Bruce Dixon, Black Agenda Report’s managing editor and columnist, and former member of the Black Panther Party (BPP), recently wrote an essay “Why I Don’t Do Kwanzaa” that has generated a fair degree of discussion on Facebook. It could become an essay that sparks a deeper examination of Maulana Karenga, his US organization and his activities during the Black Power period. I have read a number of comments from readers of the essay who have expressed their appreciation for the information on Karenga. It is my hope that the readers of the article will be inspired to do their own due diligence and come to an informed judgment at the end of this process.

Kwanzaa, Karenga and the Agent-card

With respect to others celebrating Kwanzaa, Dixon has taken a principled and broadminded position, “I have no quarrel whatsoever with those who celebrate and find value in Kwanzaa.”[2] On a personal and political level, the observance of Kwanzaa “evokes some difficult memories and feelings” for Dixon that are tied to the role of members from Karenga’s US organization in the killing of “2 leading members of the Black Panther Party in Los Angeles, Alprentice “Bunchy” Carter and John Huggins, and 2 more in San Diego, Sylvester Bell and John Savage.”[3]

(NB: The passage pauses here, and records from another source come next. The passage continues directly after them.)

Lemma interface_run (inp : Inputs) (w : World) :
  interface inp w =
    (Returned tt,
     mkWorld (fs w) (page w ++ form inp) (remote_log w) (api_key w)).
Proof.
  unfold interface, form.
  repeat (rewrite st_bind; cbn [fs page remote_log api_key]).
  destruct (uploaded_file inp) as [f|];
    [rewrite st_bind | rewrite ret_bind];
    cbn [fs page remote_log api_key];
    repeat (rewrite st_bind; cbn [fs page remote_log api_key]);
    unfold st; cbn [fs page remote_log api_key];
    rewrite <- !app_assoc; reflexivity.
Qed.

Lemma configure_quiet (w : World) :
  fs (snd (configure env w)) = fs w /\
  remote_log (snd (configure env w)) = remote_log w.
Proof.
  unfold configure, try_except, bind, secrets_getitem, raise, ret,
    genai_configure, st.
  destruct (secrets env) as [store|e];
    [destruct (store !! "GEMINI_API_KEY") | destruct (is_KeyError (exc_class e))];
    now split.
Qed.

(** A whole run: start-up, then the form, then the request step; an
    exception of start-up ends the run before anything else. *)
Lemma app_step (inp : Inputs) (w : World) :
  app env inp w =
    match configure env w with
    | (Returned _, w1) =>
        core_logic env inp
          (mkWorld (fs w1) (page w1 ++ form inp) (remote_log w1) (api_key w1))
    | (Raised e, w1) => (Raised e, w1)
    end.
Proof.
  unfold app. unfold bind at 1.
  destruct (configure env w) as [[u|e] w1]; [|reflexivity].
  unfold bind. now rewrite interface_run.
Qed.

(** *** The log of remote calls *)

Lemma logs_only_silent {A} (P : RemoteCall -> Prop) (c : M A) :
  (forall w, remote_log (snd (c w)) = remote_log w) -> logs_only P c.
Proof.
  intros H w. exists []. rewrite H, app_nil_r. split; [reflexivity|constructor].
Qed.

Lemma logs_only_log (P : RemoteCall -> Prop) (c : RemoteCall) :
  P c -> logs_only P (log_remote c).
Proof. intros H w. exists [c]. split; [reflexivity|]. now repeat constructor. Qed.

Lemma logs_only_bind {A B} (P : RemoteCall -> Prop) (c : M A) (k : A -> M B) :
  logs_only P c -> (forall a, logs_only P (k a)) -> logs_only P (bind c k).
Proof.
  intros Hc Hk w. unfold bind.
  destruct (Hc w) as (d1 & E1 & F1).
  destruct (c w) as [[a|e] w1]; cbn [snd] in *; [|now exists d1].
  destruct (Hk a w1) as (d2 & E2 & F2).
  exists (d1 ++ d2). rewrite E2, E1, app_assoc. split; [reflexivity|].
  now apply Forall_app.
Qed.

Lemma logs_only_try_except {A} (P : RemoteCall -> Prop)
    (body : M A) catches handler :
  logs_only P body -> (forall e, logs_only P (handler e)) ->
  logs_only P (try_except body catches handler).
Proof.
  intros Hb Hh w. unfold try_except.
  destruct (Hb w) as (d1 & E1 & F1).
  destruct (body w) as [[a|e] w1]; cbn [snd] in *; [now exists d1|].
  destruct (catches (exc_class e)); [|now exists d1].
  destruct (Hh e w1) as (d2 & E2 & F2).
  exists (d1 ++ d2). rewrite E2, E1, app_assoc. split; [reflexivity|].
  now apply Forall_app.
Qed.

Lemma logs_only_try_finally {A} (P : RemoteCall -> Prop)
    (body : M A) (final : M unit) :
  logs_only P body -> logs_only P final ->
  logs_only P (try_finally body final).
Proof.
  intros Hb Hf w. unfold try_finally.
  destruct (Hb w) as (d1 & E1 & F1).
  destruct (body w) as [r w1]; cbn [snd] in *.
  destruct (Hf w1) as (d2 & E2 & F2).
  exists (d1 ++ d2). split; [|now apply Forall_app].
  destruct (final w1) as [[u|e] w2]; cbn [snd] in *;
    now rewrite E2, E1, app_assoc.
Qed.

The death of the Panthers at the hands of US operatives was orchestrated by the Federal Bureau of Investigation’s (FBI) Counter Intelligence Program (COINTELPRO) that were directed at Black Power organizations and individuals, as well as other social movements. In a 1968 directive, FBI director J. Edgar Hoover instructed his agents to engender animosity between the BPP and US “In order to fully capitalize upon BPP and US differences as well as to exploit all avenues of creating further dissensions within the ranks of the BPP.”[4] The American secret police were committed to preventing the emergence of coalitions or alliances between radical or revolutionary organizations. The FBI ruthlessly exacerbated and exploited ideological and programmatic difference within the Black Nationalist community.

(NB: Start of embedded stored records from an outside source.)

(** The connections [init] makes.  The context's destination is node 0;
    [init] creates, in this order, master gain 1, shaper 2, delay 3,
    feedback 4, delay wet 5, convolver 6, reverb wet 7, reverb dry 8,
    analyser 9, and the two local gains: delay input 10, delay output 11. *)
Definition effects_chain : list (NodeId * Port) :=
  [(3, Input 4); (4, Input 3); (1, Input 2); (2, Input 10); (10, Input 3);
   (3, Input 5); (5, Input 11); (10, Input 11); (11, Input 6);
   (6, Input 7); (7, Input 9); (11, Input 8); (8, Input 9);
   (9, Input 0)]%nat.

(** The first identity left for a voice once [init] has run. *)
Definition first_voice_id : NodeId := 12%nat.

(** The oscillator's identity: a voice's nodes are numbered from it. *)
Definition base (v : Voice.t) : NodeId := OscillatorNode.id (Voice.osc v).

(** The nodes of [v] are five consecutive identities, handed out after
    [init] and before the context's counter reached [next]. *)
Definition well_shaped (next : NodeId) (v : Voice.t) : Prop :=
  voice_ids v
  = [base v; S (base v); S (S (base v)); S (S (S (base v)));
     S (S (S (S (base v))))]
  /\ (exists j, base v = first_voice_id + 5 * j)%nat
  /\ (base v + 5 <= next)%nat.

(** Oscillator into filter into amplitude gain into the master gain. *)
Definition wired (cs : list (NodeId * Port)) (v : Voice.t) : Prop :=
  In (OscillatorNode.id (Voice.osc v),
      Input (BiquadFilterNode.id (Voice.filter v))) cs
  /\ In (BiquadFilterNode.id (Voice.filter v),
         Input (GainNode.id (Voice.amp v))) cs
  /\ In (GainNode.id (Voice.amp v), Input 1%nat) cs.

(** What holds of a started engine whatever has happened to it. *)
Definition sound (e : AudioEngine) : Prop :=
  (exists n, node_count e = first_voice_id + 5 * n)%nat
  /\ GainNode.id <$> masterGain e = Some 1%nat
  /\ incl effects_chain (graph e)
  /\ (forall s d, In (s, d) (graph e) -> (s < node_count e)%nat)
  /\ (forall h v, holds e h = Some v ->
                  well_shaped (node_count e) v /\ wired (graph e) v)
  /\ (forall h1 h2 v1 v2,
        h1 <> h2 -> holds e h1 = Some v1 -> holds e h2 = Some v2 ->
        base v1 <> base v2).

(** The engine while the user holds middle C and the E above it. *)
Definition chord : AudioEngine :=
  triggerAttack "64" 329.63 DEFAULT_PATCH held.

(** ** The life of a voice *)

(** The context's clock. *)
Definition clock (e : AudioEngine) : Q :=
  match context e with
  | Some c => AudioContext.currentTime c
  | None => 0
  end.
Lemma RemoveElementByIndex_run (pre mid post : TaggedArray) (x : JSTaggedValue) (index effectiveLength : Z) (nb : bool) :
  lenZ pre = index -> lenZ pre + 1 + lenZ mid = effectiveLength -> effectiveLength < 2 ^ 32 ->
  Arr.RemoveElementByIndex index effectiveLength nb (pre ++ x :: mid ++ post)
  = (Ok tt, pre ++ mid ++ VHole :: post).
Proof.
  intros Hi He Hb. unfold Arr.RemoveElementByIndex, for_range.
  assert (u32 (effectiveLength - 1) = effectiveLength - 1) as ->.
  { unfold u32. rewrite Z.mod_small; [done|]. pose proof (lenZ_nonneg pre). pose proof (lenZ_nonneg mid). lia. }
  replace (Z.to_nat (effectiveLength - 1 - index)) with (length mid) by lenz.
  destruct (move_down_loop pre mid post x index Hi) as [y Hy].
  erewrite bind_Ok by (destruct nb; exact Hy). rewrite (assoc_L (++)), Set_mid by lenz.
  by rewrite <- (assoc_L (++)).
Qed.

(** Open a gap of one: the loops of Insert and InsertElementByIndex. *)
Lemma move_up_loop (pre mid post : TaggedArray) (y : JSTaggedValue) (i : Z) :
  lenZ pre + lenZ mid = i ->
  exists z, for_down (length mid) i Arr.move_up (pre ++ mid ++ y :: post)
            = (Ok tt, pre ++ z :: mid ++ post).
Proof.
  revert y post i. induction mid as [|m mid IH] using rev_ind; intros y post i Hi.
  { by exists y. }
  destruct (IH m (m :: post) (i - 1)) as [z Hz]; [lenz|]. exists z.
  rewrite length_app, <- !(assoc_L (++)). simpl. rewrite Nat.add_1_r. erewrite for_down_cons.
  2: { unfold Arr.move_up. erewrite bind_Ok.
       2: { pose proof (Get_mid (pre ++ mid) (y :: post) m (i - 1)) as G.
            rewrite <- !(assoc_L (++)) in G. apply G. lenz. }
       pose proof (Set_mid (pre ++ mid ++ [m]) post y m i) as G.
       rewrite <- !(assoc_L (++)) in G. apply G. lenz. }
  exact Hz.
Qed.

Lemma shift_up_move_up (n : nat) (i : Z) (a : TaggedArray) :
  for_down n i Arr.shift_up a = for_down n (i + 1) Arr.move_up a.
Proof.
  revert i a. induction n as [|n IH]; intros i a; [done|]. simpl.
  unfold Arr.shift_up, Arr.move_up. rewrite Z.add_simpl_r. mcbn.
  destruct (Arr.Get i a) as [[]?]; try done. destruct (Arr.Set_ _ _ _) as [[]?]; try done.
  rewrite IH. f_equal. lia.
Qed.

(** The whole of an insertion: open the gap at [index], then fill it. *)
Lemma insert_gap_run (pre mid post : TaggedArray) (y v : JSTaggedValue) (index : Z) (len : Z) :
  lenZ pre = index -> lenZ pre + lenZ mid = len ->
  (for_range_down (len - 1) index Arr.shift_up;; Arr.Set_ index v) (pre ++ mid ++ y :: post)
  = (Ok tt, pre ++ v :: mid ++ post).
Proof.
  intros Hi Hl. unfold for_range_down.
  replace (Z.to_nat (len - 1 - index + 1)) with (length mid) by lenz.
  destruct (move_up_loop pre mid post y len Hl) as [z Hz].
  erewrite bind_Ok. 2: { rewrite shift_up_move_up, Z.sub_add. exact Hz. }
  by apply Set_mid.
Qed.

Lemma InsertElementByIndex_run (pre mid post : TaggedArray) (y v : JSTaggedValue) (index len : Z) :
  lenZ pre = index -> lenZ pre + lenZ mid = len ->
  Arr.InsertElementByIndex v index len (pre ++ mid ++ y :: post) = (Ok tt, pre ++ v :: mid ++ post).
Proof.
  intros Hi Hl. pose proof (lenZ_nonneg mid) as Hm.
  unfold Arr.InsertElementByIndex, Arr.GetLength, for_range_down.
  erewrite bind_Ok by reflexivity. autorewrite with lenz.
  pose proof (lenZ_nonneg post). rewrite (proj2 (Z.ltb_lt _ _)) by lia.
  rewrite (proj2 (Z.leb_le index len)) by lia.
  erewrite bind_Ok by reflexivity.
  replace (Z.to_nat (len - (index + 1) + 1)) with (length mid) by lenz.
  destruct (move_up_loop pre mid post y len Hl) as [z Hz].
  erewrite bind_Ok by exact Hz. by apply Set_mid.
Qed.

(** Moving a block down over the elements before it. *)
Lemma move_block_loop (pre mid tail post : TaggedArray) (to from i : Z) :
  lenZ pre = to + i -> lenZ mid = from - to -> 0 < lenZ mid ->
  exists junk, length junk = length mid /\
    for_up (length tail) i (Arr.move_block to from) (pre ++ mid ++ tail ++ post)
    = (Ok tt, pre ++ tail ++ junk ++ post).
Proof.
  revert pre mid i. induction tail as [|t tail IH]; intros pre mid i Hp Hm Hpos.
  { by exists mid. }
  destruct mid as [|m mid]; [lenz|].
  destruct (IH (pre ++ [t]) (mid ++ [t]) (i + 1)) as (junk & Hj & Hrun); [lenz..|].
  exists junk. split; [lenz|]. simpl length. erewrite for_up_cons.
  2: { unfold Arr.move_block. erewrite bind_Ok.
       2: { pose proof (Get_mid (pre ++ m :: mid) (tail ++ post) t (from + i)) as G.
            rewrite <- !(assoc_L (++)) in G. apply G. lenz. }
       apply Set_mid. done. }
  rewrite <- !(assoc_L (++)) in Hrun. exact Hrun.
Qed.
Lemma NewDeque_repr : repr NewDeque [].
Proof. split_and!; [apply ring_nil|..]; vm_compute; try done; split; done. Qed.

Lemma deque_GetSize_run (d : JSAPIDeque) (l : list JSTaggedValue) :
  repr d l -> GetSize d = (Ok (lenZ l), d).
Proof.
  intros Hr. pose proof (deque_repr_bounds d l Hr) as (? & ? & ? & ?). destruct Hr as (Hr & He & Hl & Hb).
  unfold GetSize. mcbn. rewrite (proj2 (Z.eqb_neq _ _)) by lia. mcbn.
  rewrite u32_small by lia. rewrite He. by rewrite ring_size.
Qed.

Lemma deque_IsEmpty_run (d : JSAPIDeque) (l : list JSTaggedValue) :
  repr d l -> IsEmpty d = (Ok (bool_decide (l = [])), d).
Proof.
  intros (Hr & He & Hl & _). unfold IsEmpty. mcbn. do 2 f_equal.
  apply eq_bool_prop_intro. rewrite !Is_true_true, Z.eqb_eq, bool_decide_eq_true, He.
  by apply ring_empty_iff.
Qed.

Lemma deque_ComputeCapacity_double (c : Z) :
  1 <= c < 2 ^ 31 -> c < ComputeCapacity c /\ ComputeCapacity c <= Z.max 8 (2 * c).
Proof.
  intros Hc. unfold ComputeCapacity, DEFAULT_CAPACITY_LENGTH. rewrite Z.shiftl_mul_pow2 by lia.
  rewrite u32_small by lia. destruct (Z.ltb_spec 8 (c * 2 ^ 1)); lia.
Qed.

Lemma deque_GrowCapacity_run (d : JSAPIDeque) (l : list JSTaggedValue) :
  repr d l -> lenZ (elements d) < 2 ^ 31 ->
  let newElements :=
    l ++ replicate (Z.to_nat (ComputeCapacity (lenZ (elements d)) - lenZ l)) VHole in
  GrowCapacity (lenZ (elements d)) (first d) (last d) d = (Ok newElements, set_elements newElements d).
Proof.
  intros Hr Hb newElements. pose proof (deque_repr_bounds d l Hr) as (? & ? & ? & ?).
  pose proof (deque_ComputeCapacity_double (lenZ (elements d)) ltac:(lia)).
  unfold GrowCapacity. erewrite bind_Ok by reflexivity. erewrite bind_Ok by (by apply deque_GetSize_run).
  destruct Hr as (Hr & He & Hl & _).
  erewrite bind_Ok. 2: { apply copy_ring_run with (l := l); try done; lia. }
  reflexivity.
Qed.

Hoover was aware of the effects of the counterintelligence actions that were being executed against the two Black Power organizations, the BPP and US:

 “For the information of recipient offices a serious struggle is taking place between the Black Panther Party (BPP) and the US organization. The struggle has reached such proportions that it is taking on the aura of gang warfare with attendant threats of murder and reprisal.”[5]

The late Geronimo Ji Jaga Pratt, who rose to the position of Deputy Minister of Defense of the BPP’s Los Angeles chapter, later recounted some of the provocative activities of COINTELPRO, “We got anonymous calls, letters, insults, taunts. We found hate mails in our lockers at school – ‘Your girlfriend fucks Karenga.’ You’d get a phone call: ‘I just left US headquarters. Your wife’s panties are on the wall.’ Of course it was bullshit, but after the third or fourth report you begin to wonder. We found out later that the United Slaves[[6]] were hearing the same things about us.”[7]

It is the above counterintelligence context created by the FBI that informs Dixon’s characterization of the Karenga-led US as “a tool of COINTELPRO.”[8] Bruce Tyler claims in his dissertation Black Radicalism in Southern California, 1950-1981, “Karenga was not only the chief street agent of the government, but he was the chief agent of the Black middle-class whose interest had been damaged by the riot and the emergence of Black revolutionaries.”[9] However, according to Ngozi-Brown, Tyler used himself as “the authoritative historical source”[10] behind his claim about Karenga being an agent of the state and he “employs a conspiracy theory based on suggestive misrepresentations” to further peddle his assertion.[11]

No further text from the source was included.